In the aftermath of the inauguration of Donald Trump we've witnessed the exiling of DOGE Bro Vivek Ramaswamy and Elon Musk's waffling on his promise of $2 trillion of government spending cuts.
I have two DOGE updates: Privacy and Theatrics.
Last week we learned that a federal judge halted access to the US Treasury's payment systems by Elon Musk's team of DOGE apparatchiks. The order came in response to a lawsuit filed by 19 state attorneys general accusing the president of failing to faithfully execute the nation's laws when he granted DOGE unfettered access to the federal payments system.
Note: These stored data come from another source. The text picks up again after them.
(** * SpotifyPlaylistAutomation: the sync front end and its confirm protocol

    A shallow embedding of the Vue front end of the repository:
    - [Js]: the JavaScript values the code handles (parsed JSON, IEEE doubles),
      with the coercions the code relies on;
    - [Api]: the axios client of [frontend/src/services/api.js];
    - [ValidationView]: [calculatePercentage];
    - [SyncView]: the handlers of [frontend/src/components/SyncView.vue] as
      programs over the effects they perform, one invocation as the trace of
      what it does in a given world, the component as a machine that reacts
      to clicks, responses and dialog answers, and the template of its
      dialog;
    - [SyncOutcome], [SyncDialogs]: what an invocation records, and what the
      dialog of [SyncView.vue] stands for;
    - [JsString], [JsObject]: the words of a string, and objects made by
      spreading;
    - [Async]: handlers as programs over the refs of their component;
    - [ApiCalls], [Validation], [FileOperationsView], [App]: the rest of the
      client, of [ValidationView.vue], and the handlers of
      [FileOperationsView.vue] and [App.vue];
    followed by the properties of the confirm protocol, and then those of
    the rest of the code. *)

From Stdlib Require Import String Ascii List ZArith Bool Lia DecimalString.
From Stdlib Require Import Floats.SpecFloat.
Import ListNotations.
Local Open Scope string_scope.
Set Warnings "-register-all".

(* ===================================================================== *)
(** * JavaScript values *)
(* ===================================================================== *)

Module Js.

(** A Number is an IEEE 754 binary64 value. *)
Definition number := spec_float.

Definition prec : Z := 53.
Definition emax : Z := 1024.

Definition nan : number := S754_nan.
Definition pos_zero : number := S754_zero false.
Definition neg_zero : number := S754_zero true.
Definition pos_infinity : number := S754_infinity false.

(** The Number of an integer (exact below 2^53). *)
Definition of_Z (z : Z) : number := binary_normalize prec emax z 0 false.
Definition of_nat (n : nat) : number := of_Z (Z.of_nat n).

Definition div (x y : number) : number := SFdiv prec emax x y.
Definition mul (x y : number) : number := SFmul prec emax x y.

(** [x > 0] on Numbers. *)
Definition gt_zero (x : number) : bool := SFltb pos_zero x.

Definition is_nan (x : number) : bool :=
  match x with S754_nan => true | _ => false end.
Definition is_infinite (x : number) : bool :=
  match x with S754_infinity _ => true | _ => false end.
Definition is_zero (x : number) : bool :=
  match x with S754_zero _ => true | _ => false end.
Definition is_finite (x : number) : bool :=
  match x with S754_zero _ | S754_finite _ _ _ => true | _ => false end.

(** [Math.round]: a non-finite or integral Number is returned as it is; any
    other one goes to the closest integer, the one towards +Infinity on a
    tie, and a result of zero keeps the sign of the argument. *)
Definition math_round (x : number) : number :=
  match x with
  | S754_finite s m e =>
      if (0 <=? e)%Z then x
      else
        let k := (- e)%Z in
        if (Z.pos m mod 2 ^ k =? 0)%Z then x
        else
          let r := ((2 * cond_Zopp s (Z.pos m) + 2 ^ k) / 2 ^ (k + 1))%Z in
          binary_normalize prec emax r 0 s
  | _ => x
  end.

(** A value: what [JSON.parse] can produce, and [undefined].  The fields of
    an object are listed in property order and their keys are distinct. *)
Inductive jsval : Type :=
| JUndef
| JNull
| JBool (b : bool)
| JNum (x : number)
| JStr (s : string)
| JArr (items : list jsval)
| JObj (fields : list (string * jsval)).

(** ToBoolean. *)
Definition truthy (v : jsval) : bool :=
  match v with
  | JUndef | JNull => false
  | JBool b => b
  | JNum x => negb (is_zero x || is_nan x)
  | JStr s => negb (String.eqb s "")
  | JArr _ | JObj _ => true
  end.

Fixpoint lookup (k : string) (fields : list (string * jsval)) : jsval :=
  match fields with
  | [] => JUndef
  | (k', v) :: rest => if String.eqb k k' then v else lookup k rest
  end.

(** What a failed operation throws. *)
Definition type_error (msg : string) : jsval :=
  JObj [("name", JStr "TypeError"); ("message", JStr msg)].

(** [v.k] for a property name [k] that is no built-in of strings, arrays,
    numbers or booleans: reading it off [undefined] or [null] throws, an
    object gives its field, anything else gives [undefined]. *)
Definition get (v : jsval) (k : string) : jsval + jsval :=
  match v with
  | JUndef | JNull => inl (type_error ("Cannot read properties of undefined or null (reading " ++ k ++ ")"))
  | JObj fields => inr (lookup k fields)
  | _ => inr JUndef
  end.

(** [v?.k]. *)
Definition get_opt (v : jsval) (k : string) : jsval :=
  match v with
  | JObj fields => lookup k fields
  | _ => JUndef
  end.

(** A parameter with a default value: the default stands in for [undefined],
    which is also what an omitted argument is. *)
Definition default_param (d arg : jsval) : jsval :=
  match arg with JUndef => d | _ => arg end.

(** The two conversions between Numbers and their decimal notation are those
    of the language; the development is parametric in them. *)
Class NumberText : Type := {
  StringToNumber : string -> number;
  NumberToString : number -> string
}.

Fixpoint join (sep : string) (l : list string) : string :=
  match l with
  | [] => ""
  | [s] => s
  | s :: rest => s ++ sep ++ join sep rest
  end.

Section Coercions.
Context {NT : NumberText}.

(** ToString; an array is its elements joined with commas, [null] and
    [undefined] elements counting as empty. *)
Fixpoint to_string (v : jsval) : string :=
  match v with
  | JUndef => "undefined"
  | JNull => "null"
  | JBool true => "true"
  | JBool false => "false"
  | JNum x => NumberToString x
  | JStr s => s
  | JArr items =>
      join "," (map (fun i => match i with
                              | JUndef | JNull => ""
                              | _ => to_string i
                              end) items)
  | JObj _ => "[object Object]"
  end.

(** ToNumber. *)
Definition to_number (v : jsval) : number :=
  match v with
  | JUndef => nan
  | JNull => pos_zero
  | JBool true => of_Z 1
  | JBool false => pos_zero
  | JNum x => x
  | JStr s => StringToNumber s
  | JArr _ | JObj _ => StringToNumber (to_string v)
  end.

End Coercions.

(** The integer a Number is, when it is one. *)
Definition integral (x : number) : option Z :=
  match x with
  | S754_zero _ => Some 0%Z
  | S754_finite s m e =>
      if (0 <=? e)%Z then Some (cond_Zopp s (Z.pos m * 2 ^ e))
      else if (Z.pos m mod 2 ^ (- e) =? 0)%Z
           then Some (cond_Zopp s (Z.pos m / 2 ^ (- e)))
           else None
  | _ => None
  end.

(** The conversions on the integers up to 2^53 and their decimal digits,
    where the text of a Number is those digits; this is all the text the
    examples of this development convert. *)
Definition decimal_integers : NumberText := {|
  StringToNumber s :=
    match NilZero.int_of_string s with
    | Some i => of_Z (Z.of_int i)
    | None => nan
    end;
  NumberToString x :=
    match x with
    | S754_nan => "NaN"
    | S754_infinity false => "Infinity"
    | S754_infinity true => "-Infinity"
    | _ =>
        match integral x with
        | Some z =>
            if (Z.abs z <=? 2 ^ 53)%Z then NilZero.string_of_int (Z.to_int z) else ""
        | None => ""
        end
    end
|}.

End Js.

(* ===================================================================== *)
(** * services/api.js *)
(* ===================================================================== *)

Module Api.
Import Js.

Inductive http_method := GET | POST.

(** A call made on [apiClient]: method, path below the base URL, and the
    JSON body when there is one. *)
Record request : Type := {
  method : http_method;
  url : string;
  data : option jsval
}.

Definition apiClient_get (u : string) : request :=
  {| method := GET; url := u; data := None |}.
Definition apiClient_post (u : string) (body : option jsval) : request :=
  {| method := POST; url := u; data := body |}.

Definition getStatus : request := apiClient_get "/status".
Definition connectSpotify : request := apiClient_post "/spotify/connect" None.

Definition clearDatabase : request := apiClient_post "/db/clear" None.

Definition sync_body (forceRefresh confirm : jsval) : jsval :=
  JObj [("force_refresh", default_param (JBool false) forceRefresh);
        ("confirm", default_param (JBool false) confirm)].

Definition syncPlaylists (forceRefresh confirm : jsval) : request :=
  apiClient_post "/sync/playlists" (Some (sync_body forceRefresh confirm)).
Definition syncTracks (forceRefresh confirm : jsval) : request :=
  apiClient_post "/sync/tracks" (Some (sync_body forceRefresh confirm)).
Definition syncAll (forceRefresh confirm : jsval) : request :=
  apiClient_post "/sync/all" (Some (sync_body forceRefresh confirm)).
Definition syncToMaster : request := apiClient_post "/spotify/sync-to-master" None.
Definition syncUnplaylisted : request := apiClient_post "/spotify/sync-unplaylisted" None.

Definition clearCache : request := apiClient_post "/cache/clear" None.

(** The three operations that take the flags. *)
Inductive sync_op := SyncPlaylists | SyncTracks | SyncAll.

Definition sync (op : sync_op) : jsval -> jsval -> request :=
  match op with
  | SyncPlaylists => syncPlaylists
  | SyncTracks => syncTracks
  | SyncAll => syncAll
  end.

Definition sync_url (op : sync_op) : string :=
  match op with
  | SyncPlaylists => "/sync/playlists"
  | SyncTracks => "/sync/tracks"
  | SyncAll => "/sync/all"
  end.

(** The fields of a request's body; [undefined] when there is no body. *)
Definition body_field (k : string) (r : request) : jsval :=
  match data r with
  | Some b => get_opt b k
  | None => JUndef
  end.
Definition body_confirm : request -> jsval := body_field "confirm".
Definition body_force_refresh : request -> jsval := body_field "force_refresh".

End Api.

(* ===================================================================== *)
(** * components/ValidationView.vue *)
(* ===================================================================== *)

Module ValidationView.
Import Js.

Section WithNumberText.
Context {NT : NumberText}.

(** [if (!total) return 0; return Math.round((part / total) * 100);] *)
Definition calculatePercentage (part total : jsval) : jsval :=
  if negb (truthy total) then JNum pos_zero
  else JNum (math_round (mul (div (to_number part) (to_number total)) (of_Z 100))).

End WithNumberText.

End ValidationView.

(* ===================================================================== *)
(** * components/SyncView.vue *)
(* ===================================================================== *)

Module SyncView.
Import Js.

(** ** The state of the component *)

(** The keys of the [loading] ref. *)
Inductive loading_key :=
| LSyncPlaylists | LSyncTracks | LSyncAll | LClearDb
| LSyncMaster | LSyncUnplaylisted | LClearCache.

Definition loading_key_eqb (a b : loading_key) : bool :=
  match a, b with
  | LSyncPlaylists, LSyncPlaylists | LSyncTracks, LSyncTracks
  | LSyncAll, LSyncAll | LClearDb, LClearDb | LSyncMaster, LSyncMaster
  | LSyncUnplaylisted, LSyncUnplaylisted | LClearCache, LClearCache => true
  | _, _ => false
  end.

(** The functions stored in the dialog: [clearDatabase] itself, or one of
    the two closures of [confirmDialog], which close the dialog and resolve
    that call's promise with [true] or [false]. *)
Inductive dialog_fn :=
| ClearDatabaseFn
| ResolveFn (promise : nat) (answer : bool).

(** The [dialog] ref.  A missing or [null] function is [None]. *)
Record dialog_box : Type := {
  show : bool;
  title : string;
  text : string;
  details : jsval;
  action : option dialog_fn;
  cancel : option dialog_fn
}.

(** What [getCurrentInstance()] returns: nothing, or an instance whose proxy
    has or has not the global [$showSnackbar]. *)
Inductive current_instance := NoInstance | InstanceWithout | InstanceWith.

(** An assignment to one of the refs. *)
Inductive write :=
| SetLoading (k : loading_key) (b : bool)
| SetLastOperation (v : jsval)
| SetDialog (d : dialog_box)
| SetDialogShow (b : bool).

(** How the promise of a request settles: fulfilled with a response, of
    which the handlers read the [data], or rejected with an error. *)
Inductive http_result :=
| Resolved (response_data : jsval)
| Rejected (error : jsval).

(** ** Handlers as programs

    A handler is a tree of the effects it performs; a node that gets an
    answer from outside (a read of a ref, the settling of a promise) has one
    subtree per answer. *)
Inductive prog (A : Type) : Type :=
| Ret (a : A)
| Throw (e : jsval)
| Write (w : write) (k : prog A)
| ReadForceRefresh (k : bool -> prog A)
| GetCurrentInstance (k : current_instance -> prog A)
| CallSnackbar (text color : string) (k : prog A)
| ConsoleError (msg : string) (k : prog A)
| AwaitPost (r : Api.request) (k : http_result -> prog A)
| AwaitConfirm (title text : string) (details : jsval) (k : bool -> prog A).

Arguments Ret {A} a.
Arguments Throw {A} e.
Arguments Write {A} w k.
Arguments ReadForceRefresh {A} k.
Arguments GetCurrentInstance {A} k.
Arguments CallSnackbar {A} text color k.
Arguments ConsoleError {A} msg k.
Arguments AwaitPost {A} r k.
Arguments AwaitConfirm {A} title text details k.

Fixpoint bind {A B : Type} (p : prog A) (f : A -> prog B) : prog B :=
  match p with
  | Ret a => f a
  | Throw e => Throw e
  | Write w k => Write w (bind k f)
  | ReadForceRefresh k => ReadForceRefresh (fun b => bind (k b) f)
  | GetCurrentInstance k => GetCurrentInstance (fun i => bind (k i) f)
  | CallSnackbar t c k => CallSnackbar t c (bind k f)
  | ConsoleError m k => ConsoleError m (bind k f)
  | AwaitPost r k => AwaitPost r (fun x => bind (k x) f)
  | AwaitConfirm t m d k => AwaitConfirm t m d (fun x => bind (k x) f)
  end.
The White House had previously defended the DOGE's access as READ-ONLY, yet in the ruling the judge specifically invoked the Watergate Era Privacy Act of 1974, which states: no agency shall disclose any record which is contained in a system of records by any means of communication to any person or to another agency.
Let me begin by making abundantly clear I'm all about rooting out waste, fraud and abuse. I embrace audits that adhere to Generally Accepted Accounting Principles. I believe in accountability. I place a high value on transparency. I hold close Reagan's admonition to Trust, But Verify. Privacy is at the top of my list; which happens to be why I applaud the court ruling.
I would not voluntarily release my tax returns, charitable contributions, investment account and banking information, social security records, medicare details (including health records) or any other personal identifiers or privileged information to anyone without my prior written consent and assurance this information would be safeguarded.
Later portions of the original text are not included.